Au générique final, le film est dédié à Robert Fonseca, musicien du Cap Vert dont on entend les mélodies blues morna, et à Billy Congoma, musicien mort peu de temps après l'achèvement de Hyènes, dans lequel il avait joué le leader des musiciens qui fréquentent le magasin tenu par Draman Drameh. Billy Congoma a rendu populaire le goumbe, un rythme fortement improvisé qui a ses racines au Cap Vert et en Guinée-Bissau mais est aussi construit sur du mbalax. On l'entend largement dans Hyènes en parallèle à la musique de Wasis Diop et il domine également dans Le Franc, lequel est également dédié « à tous les musiciens du monde ».
Alors que le film commence sur un solo de saxophone de jazz riff d'Issa Cissoko qui se mêle aux versets du Coran diffusés par les haut-parleurs de la mosquée, la séquence finale est sereine avec la morna de Roberto Fonseca avec pour fond les vagues qui s'étalent sur les rochers.[7]
Analyse
Les sons et la musique sont omniprésents dans le film et ne cessent de dévoiler les perceptions, les interrogations et les rêves de Marigo. Alors que le fait de gagner le gros lot le plonge dans une sorte de folie, lorsqu'il parvient à la mer et se vautre dans les flots, « le film entier se mobilise pour chanter et danser avec lui sa libération » [8], celle-ci étant de se détacher de la matérialité pour se mettre en résonance avec la logique des forces naturelles qui mettent le pouvoir de l'argent en question.
La musique est également dans le montage et le rythme du film : pour Pierre Eugène, le film tire sa force de « ce découpage musical, que l'on sent totalement instinctif et qui se soucie moins de relier ensemble ses petits éclats que de ventiler la vérité du réel par ses effets d'étrangeté »[9]. Cette construction narrative est selon Thierno Ibrahima Dia « non linéaire, hachée, avec des inserts de rêve »[3].
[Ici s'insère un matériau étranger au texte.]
Lemma avg_reviews_ascending_nan_last_witness :
  avg_reviews sample_df (rev (groupby_mean room_type reviews_per_month sample_df)) /\
  Permutation (groupby_mean room_type reviews_per_month sample_df)
    (rev (groupby_mean room_type reviews_per_month sample_df)) /\
  exists d n, rev (groupby_mean room_type reviews_per_month sample_df) = d ++ n /\
    Sorted (fun a b => ord_le true (snd a) (snd b)) d /\
    (forall kv, In kv d -> snd kv <> None) /\
    (forall kv, In kv n -> snd kv = None /\
       forall i r, In (i, r) (group_rows room_type (fst kv) sample_df) ->
         reviews_per_month r = None).
Proof.
  split; [exact sample_avg_reviews|]. apply avg_reviews_ascending_nan_last.
  exact sample_avg_reviews.
Defined.

(** A room type whose listings all lack [reviews_per_month] has a NaN mean,
    placed last: the sequence is not ascending at that point. *)
Lemma avg_reviews_nan_breaks_ascending :
  ~ (forall (t : table) ys, avg_reviews t ys ->
       Sorted (fun a b => ord_le true (snd a) (snd b)) ys).
Proof.
  intros H. specialize (H sample_df _ sample_avg_reviews).
  vm_compute in H. apply Sorted_inv in H as [H _].
  apply Sorted_inv in H as [_ Hhd]. inversion Hhd as [|? ? Hle]. exact Hle.
Qed.

Lemma sample_heap_wf : heap_wf sample_heap.
Proof.
  intros l t Hl. simpl in *. destruct (decide (l = 0%nat)) as [->|Hne]; [lia|].
  rewrite lookup_singleton_ne in Hl by congruence. discriminate.
Qed.

(** With the price range 600-700 no listing is left; the first figure,
    a line chart with no data, raises, and [df] is unchanged. *)
Lemma render_preserves_df_witness :
  heap_wf sample_heap /\ frames sample_heap !! 0%nat = Some sample_df /\
  fst (render empty_line_fails empty_criteria 0 sample_heap) = None /\
  (frames (snd (render empty_line_fails empty_criteria 0 sample_heap)) !! 0%nat = Some sample_df /\
   heap_wf (snd (render empty_line_fails empty_criteria 0 sample_heap)) /\
   (forall out, fst (render empty_line_fails empty_criteria 0 sample_heap) = Some out ->
      out_filtered out = filtered_df empty_criteria sample_df) /\
   (slider_bounds sample_df <> None -> (forall ch, plot_fails empty_line_fails ch = false) ->
      exists out, fst (render empty_line_fails empty_criteria 0 sample_heap) = Some out)).
Proof.
  split; [exact sample_heap_wf|]. split; [reflexivity|]. split; [vm_compute; reflexivity|].
  apply render_preserves_df; [exact sample_heap_wf|reflexivity].
Defined.




(** * Further properties of the code *)

(** ** Facts about the string order *)

Lemma str_lt_trans (a b c : string) : str_lt a b -> str_lt b c -> str_lt a c.
Proof.
  unfold str_lt. rewrite !OrderedTypeEx.String_as_OT.cmp_lt.
  apply OrderedTypeEx.String_as_OT.lt_trans.
Qed.

Lemma str_compare_refl (a : string) : String.compare a a = Eq.
Proof. apply OrderedTypeEx.String_as_OT.cmp_eq. reflexivity. Qed.

Lemma str_compare_Gt (a b : string) : String.compare a b = Gt -> str_lt b a.
Proof.
  intros H. unfold str_lt. rewrite String.compare_antisym, H. reflexivity.
Qed.

Lemma str_lt_irrefl (a : string) : ~ str_lt a a.
Proof. unfold str_lt. rewrite str_compare_refl. discriminate. Qed.

Lemma str_le_iff (a b : string) : str_le a b <-> a = b \/ str_lt a b.
Proof.
  unfold str_le, str_lt. destruct (String.compare a b) eqn:E; split; intros H.
  - left. apply OrderedTypeEx.String_as_OT.cmp_eq. exact E.
  - discriminate.
  - right. reflexivity.
  - discriminate.
  - congruence.
  - destruct H as [->|H]; [rewrite str_compare_refl in E|]; discriminate.
Qed.

Lemma str_le_trans (a b c : string) : str_le a b -> str_le b c -> str_le a c.
Proof.
  rewrite !str_le_iff. intros [->|Hab] [->|Hbc]; auto.
  right. exact (str_lt_trans a b c Hab Hbc).
Qed.

(** ** Group keys and multiselect options *)

Lemma insert_key_In_iff (k x : string) (ks : list string) :
  In x (insert_key k ks) <-> x = k \/ In x ks.
Proof.
  split; [apply insert_key_In|].
  induction ks as [|k' ks IH]; simpl; [intros [H|[]]; auto|].
  destruct (String.compare k k') eqn:E; simpl.
  - apply OrderedTypeEx.String_as_OT.cmp_eq in E. subst. intros [H|H]; auto.
  - intros [H|[H|H]]; auto.
  - intros [H|[H|H]]; auto.
Qed.

Lemma insert_key_sorted (k : string) (ks : list string) :
  StronglySorted str_lt ks -> StronglySorted str_lt (insert_key k ks).
Proof.
  induction ks as [|k' ks IH]; simpl; intros Hs; [repeat constructor|].
  apply StronglySorted_inv in Hs as [Hs Hall].
  destruct (String.compare k k') eqn:E.
  - constructor; assumption.
  - constructor; [constructor; assumption|]. constructor; [exact E|].
    rewrite List.Forall_forall in *. intros x Hx. exact (str_lt_trans _ _ _ E (Hall x Hx)).
  - constructor; [apply IH, Hs|]. rewrite List.Forall_forall in *.
    intros x Hx. apply insert_key_In in Hx as [->|Hx].
    + apply str_compare_Gt. exact E.
    + exact (Hall x Hx).
Qed.

Lemma StronglySorted_lt_NoDup (xs : list string) :
  StronglySorted str_lt xs -> List.NoDup xs.
Proof.
  induction xs as [|x xs IH]; intros Hs; [constructor|].
  apply StronglySorted_inv in Hs as [Hs Hall]. constructor; [|exact (IH Hs)].
  intros Hin. rewrite List.Forall_forall in Hall.
  exact (str_lt_irrefl x (Hall x Hin)).
Qed.

Lemma group_keys_sorted (key : listing -> string) (t : table) :
  StronglySorted str_lt (group_keys key t).
Proof.
  induction t as [|[i r] t IH]; simpl; [constructor|]. apply insert_key_sorted, IH.
Qed.

Lemma group_keys_In_iff (key : listing -> string) (t : table) (k : string) :
  In k (group_keys key t) <-> exists i r, In (i, r) t /\ key r = k.
Proof.
  split; [apply group_keys_In|].
  induction t as [|[j s] t IH]; simpl; [intros (i & r & [] & _)|].
  intros (i & r & [Heq|Hin] & Hk); apply insert_key_In_iff.
  - inversion Heq; subst. left. reflexivity.
  - right. apply IH. eauto.
Qed.

Lemma unique_rev_In (seen xs : list string) (x : string) :
  In x (unique_rev seen xs) <-> In x seen \/ In x xs.
Proof.
  revert seen. induction xs as [|y xs IH]; intros seen; simpl; [tauto|].
  destruct (existsb (String.eqb y) seen) eqn:E; rewrite IH.
  - apply existsb_exists in E as [z [Hz Hyz]]. apply String.eqb_eq in Hyz. subst z.
    split; [tauto|]. intros [H|[H|H]]; [auto|subst; auto|auto].
  - simpl. tauto.
Qed.

Lemma unique_rev_NoDup (seen xs : list string) :
  List.NoDup seen -> List.NoDup (unique_rev seen xs).
Proof.
  revert seen. induction xs as [|y xs IH]; intros seen Hs; simpl; [exact Hs|].
  destruct (existsb (String.eqb y) seen) eqn:E; apply IH; [exact Hs|].
  constructor; [|exact Hs]. intros Hin.
  assert (existsb (String.eqb y) seen = true)
    by (apply existsb_exists; exists y; split; [exact Hin|apply String.eqb_refl]).
  congruence.
Qed.

Lemma sorted_insert_perm (x : string) (ys : list string) :
  Permutation (sorted_insert x ys) (x :: ys).
Proof.
  induction ys as [|y ys IH]; simpl; [reflexivity|].
  destruct (String.compare x y); [| reflexivity |];
    (eapply perm_trans; [apply perm_skip, IH|apply perm_swap]).
Qed.

Lemma sorted_insert_sorted (x : string) (ys : list string) :
  StronglySorted str_le ys -> StronglySorted str_le (sorted_insert x ys).
Proof.
  induction ys as [|y ys IH]; simpl; intros Hs; [repeat constructor|].
  apply StronglySorted_inv in Hs as [Hs Hall]. rewrite List.Forall_forall in Hall.
  destruct (String.compare x y) eqn:E.
  - constructor; [apply IH, Hs|]. apply List.Forall_forall. intros z Hz.
    apply (Permutation_in _ (sorted_insert_perm x ys)) in Hz as [<-|Hz].
    + apply OrderedTypeEx.String_as_OT.cmp_eq in E. subst. unfold str_le.
      rewrite str_compare_refl. discriminate.
    + exact (Hall z Hz).
  - constructor; [constructor; [exact Hs|apply List.Forall_forall; exact Hall]|].
    constructor; [unfold str_le; congruence|]. apply List.Forall_forall.
    intros z Hz. apply (str_le_trans _ y); [unfold str_le; congruence|exact (Hall z Hz)].
  - constructor; [apply IH, Hs|]. apply List.Forall_forall. intros z Hz.
    apply (Permutation_in _ (sorted_insert_perm x ys)) in Hz as [<-|Hz].
    + apply str_le_iff. right. apply str_compare_Gt. exact E.
    + exact (Hall z Hz).
Qed.

Lemma py_sorted_perm (xs : list string) : Permutation (py_sorted xs) xs.
Proof.
  unfold py_sorted. eapply perm_trans; [|apply Permutation_sym, Permutation_rev].
  induction (rev xs) as [|x l IH]; simpl; [reflexivity|].
  eapply perm_trans; [apply sorted_insert_perm|apply perm_skip, IH].
Qed.

Lemma py_sorted_sorted (xs : list string) : StronglySorted str_le (py_sorted xs).
Proof.
  unfold py_sorted. induction (rev xs) as [|x l IH]; simpl; [constructor|].
  apply sorted_insert_sorted, IH.
Qed.

Lemma StronglySorted_le_lt (xs : list string) :
  List.NoDup xs -> StronglySorted str_le xs -> StronglySorted str_lt xs.
Proof.
  induction xs as [|x xs IH]; intros Hnd Hs; [constructor|].
  apply List.NoDup_cons_iff in Hnd as [Hx Hnd].
  apply StronglySorted_inv in Hs as [Hs Hall]. constructor; [exact (IH Hnd Hs)|].
  rewrite List.Forall_forall in *. intros y Hy.
  destruct (proj1 (str_le_iff x y) (Hall y Hy)) as [->|H]; [contradiction|exact H].
Qed.

(** ** Filter engine: composition, empty range, monotonicity *)

Lemma mask_rows_app (m : listing -> bool) (t1 t2 : table) :
  mask_rows m (t1 ++ t2) = mask_rows m t1 ++ mask_rows m t2.
Proof.
  induction t1 as [|[i r] t1 IH]; simpl; [reflexivity|].
  destruct (m r); simpl; rewrite IH; reflexivity.
Qed.

(** The filter decides row by row: filtering a concatenation is the
    concatenation of the filtered parts. *)
Theorem filtered_df_app (c : criteria) (t1 t2 : table) :
  filtered_df c (t1 ++ t2) = filtered_df c t1 ++ filtered_df c t2.
Proof. rewrite !filtered_df_mask. apply mask_rows_app. Qed.

Lemma mask_rows_false (m : listing -> bool) (t : table) :
  (forall i r, In (i, r) t -> m r = false) -> mask_rows m t = [].
Proof.
  induction t as [|[i r] t IH]; simpl; intros H; [reflexivity|].
  rewrite (H i r (or_introl eq_refl)). apply IH. intros j s Hin. exact (H j s (or_intror Hin)).
Qed.

(** A slider range with its lower end above its upper end selects no row. *)
Theorem filtered_df_inverted_range (c : criteria) (df : table) :
  (max_price c < min_price c)%Z -> filtered_df c df = [].
Proof.
  intros Hlt. rewrite filtered_df_mask. apply mask_rows_false. intros i r _.
  destruct (row_mask c r) eqn:E; [|reflexivity]. exfalso.
  destruct (row_mask_satisfies c r E) as (_ & _ & [Hlo Hhi] & _).
  assert (H : inject_Z (min_price c) <= inject_Z (max_price c)) by (eapply Qle_trans; eassumption).
  rewrite <- Zle_Qle in H. lia.
Qed.

Lemma mask_rows_sublist_mono (m1 m2 : listing -> bool) (t : table) :
  (forall r, m1 r = true -> m2 r = true) -> sublist (mask_rows m1 t) (mask_rows m2 t).
Proof.
  intros H. induction t as [|[i r] t IH]; simpl; [constructor|].
  destruct (m1 r) eqn:E1.
  - rewrite (H r E1). apply sublist_skip, IH.
  - destruct (m2 r); [apply sublist_cons|]; exact IH.
Qed.

(** Loosening the criteria (more neighbourhoods or room types, a wider
    price range, the superhost flag cleared) can only add rows: the result
    is a sublist of the looser one. *)
Theorem filtered_df_monotone (c c' : criteria) (df : table) :
  looser c c' -> sublist (filtered_df c df) (filtered_df c' df).
Proof.
  intros (Hn & Hr & Hlo & Hhi & Hs). rewrite !filtered_df_mask.
  apply mask_rows_sublist_mono. intros r Hm.
  pose proof (row_mask_satisfies c r Hm) as (Sn & Sr & [Sl Sh] & Ss).
  unfold row_mask in *. repeat rewrite andb_true_iff in Hm.
  destruct Hm as [[[Hmn Hmr] Hmp] Hms].
  repeat rewrite andb_true_iff. split; [split; [split|]|].
  - destruct Hn as [->|[Hne Hincl]]; [reflexivity|].
    destruct Sn as [Hnil|Hin]; [contradiction|].
    destruct (neighborhoods c') as [|n ns]; [reflexivity|]. apply isin_In, Hincl, Hin.
  - destruct Hr as [->|[Hne Hincl]]; [reflexivity|].
    destruct Sr as [Hnil|Hin]; [contradiction|].
    destruct (room_types c') as [|q qs]; [reflexivity|]. apply isin_In, Hincl, Hin.
  - unfold price_mask. apply andb_true_iff. split; apply Qle_bool_iff.
    + eapply Qle_trans; [|exact Sl]. rewrite <- Zle_Qle. exact Hlo.
    + eapply Qle_trans; [exact Sh|]. rewrite <- Zle_Qle. exact Hhi.
  - destruct (superhost_filter c') eqn:E; [|reflexivity].
    apply eq_true_iff, Ss, Hs. reflexivity.
Qed.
Djibril Diop Mambety revient pour Anny Winchank avec cette comédie musicale à un style qui avait marqué ses deux premières œuvres Contras'City et Badou Boy - « un style marqué par le rire, la fantaisie et la bonne humeur ». Le personnage de Marigo, qui ressemble à celui de Badou Boy et à Mambety lui-même, est comique, bouffon, clown et burlesque. Il fait des mimiques, est risible, maladroit, trébuchant. « Il charrie la porte comme une croix pour récupérer son instrument ». Son montage « en syntagmes alternants » illustre les contrastes de Dakar, les détails de la rue opérant les raccords, associations et liaisons dans le récit. Les ruines du marché Kermel et les champs de détritus s'opposent à « la pureté et la régularité de l'océan ». Le fait de montrer les rêves de Marigo à l'écran inscrit le film dans le réalisme magique. Le film ne comprend que deux courts dialogues de Marigo avec le nain Langouste puis avec l'employée du PMU. Ces deux dialogues sont bénéfiques à Marigo : le nain est comme une incarnation de Kuus, génie de la chance, qui lui promet qu'il va gagner, et l'employée est particulièrement affable. L'association en « conjonctions de coordination » d'images hétéroclites où visions et réalité s'entremêlent révèle ce qu'il ne dit pas, introduisant du merveilleux et de l'étrangeté. « Le personnage sur l'écran est le double de Marigo », conformément à ce que dit Mambety : « Le double, c'est ce que l'on voit quand on a tout perdu »[10].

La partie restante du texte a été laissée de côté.